Even so, there are some things-and they are among the most important things- which Britain cannot do for itself and by itself alone. Our balance of payments, for example, has been a recurring worry for twenty years and more. How difficult it will be for us to solve this problem depends quite largely on whether we can persuade other countries, including the United States, to join in creating enough world liquidity to match the expansion in world trade. There can, of course, be no question of reducing sterling's role as a key currency without the assurance of something better to put in its place. But it is a matter of urgent concern to us that our currency can come under severe strain for reasons outside our direct control, and force upon us internal policies which check our rate of growth.

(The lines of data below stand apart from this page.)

(* ===== verification/PermitRuns.v ===== *)
(** Callers of the query budget, interleaved: the calls waiting for a permit, the
    permits and channels returned to callers, the tokens of the channels, and one
    step for every critical section and every receive a caller makes
    (scheduler/recovery.go, recovery_channels.go, lookback_permit.go). *)
From S2P Require Import Prelude QueryPermits.

Open Scope Z_scope.

(** ** The callers *)

(** A call of [acquireProcessQueryPermit] past its section. [cl_gaveUp]: it found
    its waiter gone from the queue and blocks on its channel. *)
Record Call : Type := mkCall {
  cl_waiter : queryPermitWaiter;
  cl_channel : option nat;
  cl_gaveUp : bool;
}.

(** A permit returned to its caller and not released. *)
Record Holder : Type := mkHolder {
  ho_permit : QueryPermit;
  ho_channel : option nat;
}.

(** A call of [acquireRecoveryChannels] past its section. *)
Record ChannelCall : Type := mkChannelCall {
  cc_waiter : recoveryChannelWaiter;
  cc_gaveUp : bool;
}.

Record World : Type := mkWorld {
  coordinator : FlightCoordinator;
  (** The message in the buffer of each waiter's channel. *)
  sent : gmap nat (option QueryPermit);
  calls : gmap nat Call;
  holders : gmap Z Holder;
  channelSent : gmap nat (option RecoveryChannels);
  channelCalls : gmap nat ChannelCall;
  (** The channels granted and not released. *)
  channels : gmap nat RecoveryChannels;
  (** Tokens out of a channel's buffer that no call and no permit carries: taken
      and not yet used, or ([true]) on their way back. *)
  tokens : list (nat * bool);
}.

Definition start (c : FlightCoordinator) : World := mkWorld c ∅ ∅ ∅ ∅ ∅ ∅ [].

Definition deliver {A} (told : list (nat * A)) (buffers : gmap nat A) : gmap nat A :=
  foldl (λ buffers message, <[message.1 := message.2]> buffers) buffers told.

(** A token goes on its way back when what carried it is done. *)
Definition give_back (channel : option nat) (tokens : list (nat * bool)) : list (nat * bool) :=
  match channel with Some channel => (channel, true) :: tokens | None => tokens end.

Definition set_available (d : Z) (c : RecoveryChannels) : RecoveryChannels :=
  mkChannels (rc_slot c) (rc_operation c) (rc_deadline c) (rc_available c + d) (rc_count c).

(** The permits' side of a world changes, or the channels' side. *)
Definition with_permits (c : FlightCoordinator) (messages : gmap nat (option QueryPermit)) (pending : gmap nat Call) (held : gmap Z Holder)
    (out : list (nat * bool)) (w : World) : World :=
  mkWorld c messages pending held (channelSent w) (channelCalls w) (channels w) out.
Definition with_channels (c : FlightCoordinator) (messages : gmap nat (option RecoveryChannels)) (pending : gmap nat ChannelCall)
    (granted : gmap nat RecoveryChannels) (out : list (nat * bool)) (w : World) : World :=
  mkWorld c (sent w) (calls w) (holders w) messages pending granted out.

(** ** Steps

    [no_wrap] keeps the permit sequence, a uint64, from starting over: 2^64 permits
    are more than a process grants. *)
Definition no_wrap (c : FlightCoordinator) : Prop :=
  permitSequence c + Z.of_nat (length (normalWaiters c) + length (recoveryWaiters c)) < maxUint64.

(** No call and no permit carries a token of the channel, and none is on its way:
    a caller releases its channels after its queries joined. *)
Definition joined (w : World) (channel : nat) : Prop :=
  map_Forall (λ _ call, cl_channel call ≠ Some channel) (calls w) ∧
  map_Forall (λ _ holder, ho_channel holder ≠ Some channel) (holders w) ∧
  Forall (λ token, token.1 ≠ channel) (tokens w).

(** Steps of the callers that wait for a permit. *)
Inductive permit_step (w : World) : World → Prop :=
  (** A normal query is queued, or finds the queue full. *)
  | step_queue clk ctx now waiter c told :
      acquire_refused (coordinator w) ctx now (wt_slot waiter) (wt_operation waiter) (Some (wt_deadline waiter)) = Ok (wt_deadline waiter) →
      is_recovery (wt_operation waiter) = false → calls w !! wt_ref waiter = None → no_wrap (coordinator w) →
      enqueueWaiter clk (coordinator w) waiter = (c, told, None) →
      permit_step w (with_permits c (deliver told (sent w)) (<[wt_ref waiter := mkCall waiter None false]> (calls w)) (holders w) (tokens w) w)
  | step_queue_full clk waiter c told e :
      enqueueWaiter clk (coordinator w) waiter = (c, told, Some e) →
      permit_step w (with_permits c (deliver told (sent w)) (calls w) (holders w) (tokens w) w)
  (** A recovery query takes a token of its channels, then is queued with it, or
      gives it back. *)
  | step_token channel granted slot operation deadline :
      channels w !! channel = Some granted → channel_accepts granted slot operation deadline = Ok tt → 0 < rc_available granted →
      permit_step w (with_channels (coordinator w) (channelSent w) (channelCalls w)
        (<[channel := set_available (-1) granted]> (channels w)) ((channel, false) :: tokens w) w)
  | step_queue_recovery clk ctx now waiter c told channel l r :
      tokens w = l ++ (channel, false) :: r →
      acquire_refused (coordinator w) ctx now (wt_slot waiter) (wt_operation waiter) (Some (wt_deadline waiter)) = Ok (wt_deadline waiter) →
      is_recovery (wt_operation waiter) = true → calls w !! wt_ref waiter = None → no_wrap (coordinator w) →
      enqueueWaiter clk (coordinator w) waiter = (c, told, None) →
      permit_step w (with_permits c (deliver told (sent w)) (<[wt_ref waiter := mkCall waiter (Some channel) false]> (calls w)) (holders w) (l ++ r) w)
  | step_token_unused channel l r :
      tokens w = l ++ (channel, false) :: r →
      permit_step w (with_permits (coordinator w) (sent w) (calls w) (holders w) ((channel, true) :: l ++ r) w)
  | step_token_back channel granted l r :
      tokens w = l ++ (channel, true) :: r → channels w !! channel = Some granted →
      permit_step w (with_channels (coordinator w) (channelSent w) (channelCalls w)
        (<[channel := set_available 1 granted]> (channels w)) (l ++ r) w)
  (** A caller receives: nil, a permit in time, or a permit past its deadline,
      which it releases. *)
  | step_receive_nil ref call :
      calls w !! ref = Some call → cl_gaveUp call = false → sent w !! ref = Some None →
      permit_step w (with_permits (coordinator w) (delete ref (sent w)) (delete ref (calls w)) (holders w) (give_back (cl_channel call) (tokens w)) w)
  | step_receive ref call permit now :
      calls w !! ref = Some call → cl_gaveUp call = false → sent w !! ref = Some (Some permit) → now < wt_deadline (cl_waiter call) →
      permit_step w (with_permits (coordinator w) (delete ref (sent w)) (delete ref (calls w))
        (<[pm_id permit := mkHolder permit (cl_channel call)]> (holders w)) (tokens w) w)
  | step_receive_late ref call permit now clk c told :
      calls w !! ref = Some call → cl_gaveUp call = false → sent w !! ref = Some (Some permit) → ¬ now < wt_deadline (cl_waiter call) →
      releaseQueryPermit clk (coordinator w) (pm_operation permit) (pm_id permit) = (c, told) →
      permit_step w (with_permits c (deliver told (delete ref (sent w))) (delete ref (calls w)) (holders w) (give_back (cl_channel call) (tokens w)) w)
  (** Its context ends, or its timer fires: the waiter leaves the queue; one that is
      not there has been sent its message, which the call waits for. *)
  | step_give_up ref call clk c told :
      calls w !! ref = Some call → cl_gaveUp call = false → giveUpWaiter clk (coordinator w) (cl_waiter call) = (c, told, true) →
      permit_step w (with_permits c (deliver told (sent w)) (delete ref (calls w)) (holders w) (give_back (cl_channel call) (tokens w)) w)
  | step_gave_up ref call clk c told :
      calls w !! ref = Some call → cl_gaveUp call = false → giveUpWaiter clk (coordinator w) (cl_waiter call) = (c, told, false) →
      permit_step w (with_permits c (deliver told (sent w)) (<[ref := mkCall (cl_waiter call) (cl_channel call) true]> (calls w)) (holders w) (tokens w) w)
  | step_drain_nil ref call :
      calls w !! ref = Some call → cl_gaveUp call = true → sent w !! ref = Some None →
      permit_step w (with_permits (coordinator w) (delete ref (sent w)) (delete ref (calls w)) (holders w) (give_back (cl_channel call) (tokens w)) w)
  | step_drain ref call permit clk c told :
      calls w !! ref = Some call → cl_gaveUp call = true → sent w !! ref = Some (Some permit) →
      releaseQueryPermit clk (coordinator w) (pm_operation permit) (pm_id permit) = (c, told) →
      permit_step w (with_permits c (deliver told (delete ref (sent w))) (delete ref (calls w)) (holders w) (give_back (cl_channel call) (tokens w)) w)
  (** A permit held is released. *)
  | step_release id holder clk c told :
      holders w !! id = Some holder →
      releaseQueryPermit clk (coordinator w) (pm_operation (ho_permit holder)) (pm_id (ho_permit holder)) = (c, told) →
      permit_step w (with_permits c (deliver told (sent w)) (calls w) (delete id (holders w)) (give_back (ho_channel holder) (tokens w)) w)
  (** The lookback. *)
  | step_lookback clk c told answer :
      no_wrap (coordinator w) → TryAcquireLookbackPermit clk (coordinator w) = (c, told, answer) →
      permit_step w (with_permits c (deliver told (sent w)) (calls w) (holders w) (tokens w) w)
  | step_lookback_release id held clk c told :
      lookbackHeld (coordinator w) !! id = Some held → releaseLookbackPermit clk (coordinator w) id = (c, told) →
      permit_step w (with_permits c (deliver told (sent w)) (calls w) (holders w) (tokens w) w).

(** Steps of the callers that wait for channels. *)
Inductive channel_step (w : World) : World → Prop :=
  | step_ask clk ctx now waiter c told :
      channels_refused (coordinator w) ctx now (cw_slot waiter) (cw_operation waiter) (cw_deadline waiter) (cw_maximum waiter) = Ok tt →
      channelCalls w !! cw_ref waiter = None → channels w !! cw_ref waiter = None →
      enqueueChannelWaiter clk (coordinator w) waiter = (c, told, None) →
      channel_step w (with_channels c (deliver told (channelSent w)) (<[cw_ref waiter := mkChannelCall waiter false]> (channelCalls w)) (channels w) (tokens w) w)
  | step_ask_full clk waiter c told e :
      enqueueChannelWaiter clk (coordinator w) waiter = (c, told, Some e) →
      channel_step w (with_channels c (deliver told (channelSent w)) (channelCalls w) (channels w) (tokens w) w)
  | step_channels_nil ref call :
      channelCalls w !! ref = Some call → channelSent w !! ref = Some None →
      channel_step w (with_channels (coordinator w) (delete ref (channelSent w)) (delete ref (channelCalls w)) (channels w) (tokens w) w)
  | step_channels ref call granted :
      channelCalls w !! ref = Some call → cc_gaveUp call = false → channelSent w !! ref = Some (Some granted) →
      channel_step w (with_channels (coordinator w) (delete ref (channelSent w)) (delete ref (channelCalls w)) (<[ref := granted]> (channels w)) (tokens w) w)
  (** The context ended, the deadline passed, or the call had given up: what was
      granted is released. *)
  | step_channels_late ref call granted clk c told :
      channelCalls w !! ref = Some call → channelSent w !! ref = Some (Some granted) →
      releaseChannels clk (coordinator w) granted = (c, told) →
      channel_step w (with_channels c (deliver told (delete ref (channelSent w))) (delete ref (channelCalls w)) (channels w) (tokens w) w)
  | step_channels_give_up ref call clk c told :
      channelCalls w !! ref = Some call → cc_gaveUp call = false → giveUpChannelWaiter clk (coordinator w) (cc_waiter call) = (c, told, true) →
      channel_step w (with_channels c (deliver told (channelSent w)) (delete ref (channelCalls w)) (channels w) (tokens w) w)
  | step_channels_gave_up ref call clk c told :
      channelCalls w !! ref = Some call → cc_gaveUp call = false → giveUpChannelWaiter clk (coordinator w) (cc_waiter call) = (c, told, false) →
      channel_step w (with_channels c (deliver told (channelSent w)) (<[ref := mkChannelCall (cc_waiter call) true]> (channelCalls w)) (channels w) (tokens w) w)
  | step_channels_release channel granted clk c told :
      channels w !! channel = Some granted → joined w channel →
      releaseChannels clk (coordinator w) granted = (c, told) →
      channel_step w (with_channels c (deliver told (channelSent w)) (channelCalls w) (delete channel (channels w)) (tokens w) w).

Inductive reachable (l : RecoveryLimits) : World → Prop :=
  | reach_start c : NewFlightCoordinatorWithRecovery l = Some c → reachable l (start c)
  | reach_permit w w' : reachable l w → permit_step w w' → reachable l w'
  | reach_channel w w' : reachable l w → channel_step w w' → reachable l w'.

Concluding this article as I do in the midst of the umpteenth economic crisis that Britain has suffered since the war, it would be neither surprising nor shameful if doubts assailed me about the future of my country. But even on a dark day, to quote Boswell, cheerfulness is always breaking in. The critics may dismiss this cheerfulness as "relentless frivolity." But since when was it a reproach to be known as Merrie England? And for all our trials and tribulations we have some causes left to be "merrie." Mine is still a very good country to live in. Its institutions are popular. Its justice is even-handed. Its press is free. Its tolerance and gentleness are still a byword. Its standard of living is among the highest in the world. It leads in many branches of pure science and applied technology, and excels in more than one of the arts. It has continued to shoulder large and proud responsibilities, to the Alliance and to the Commonwealth. Now it waits for the first favorable opportunity to augment its status and influence by helping to create a new power grouping in Europe-coöperative with the United States, but rivalling it in size, skills and resources. The conviction grows daily that Britain's responsibilities can best be maintained if she returns to the Continent of which she was once geographically, and has always been spiritually, an integral part.
[i] Anthony Eden, Earl of Avon, "The Burden of Leadership." Foreign Affairs, January 1966.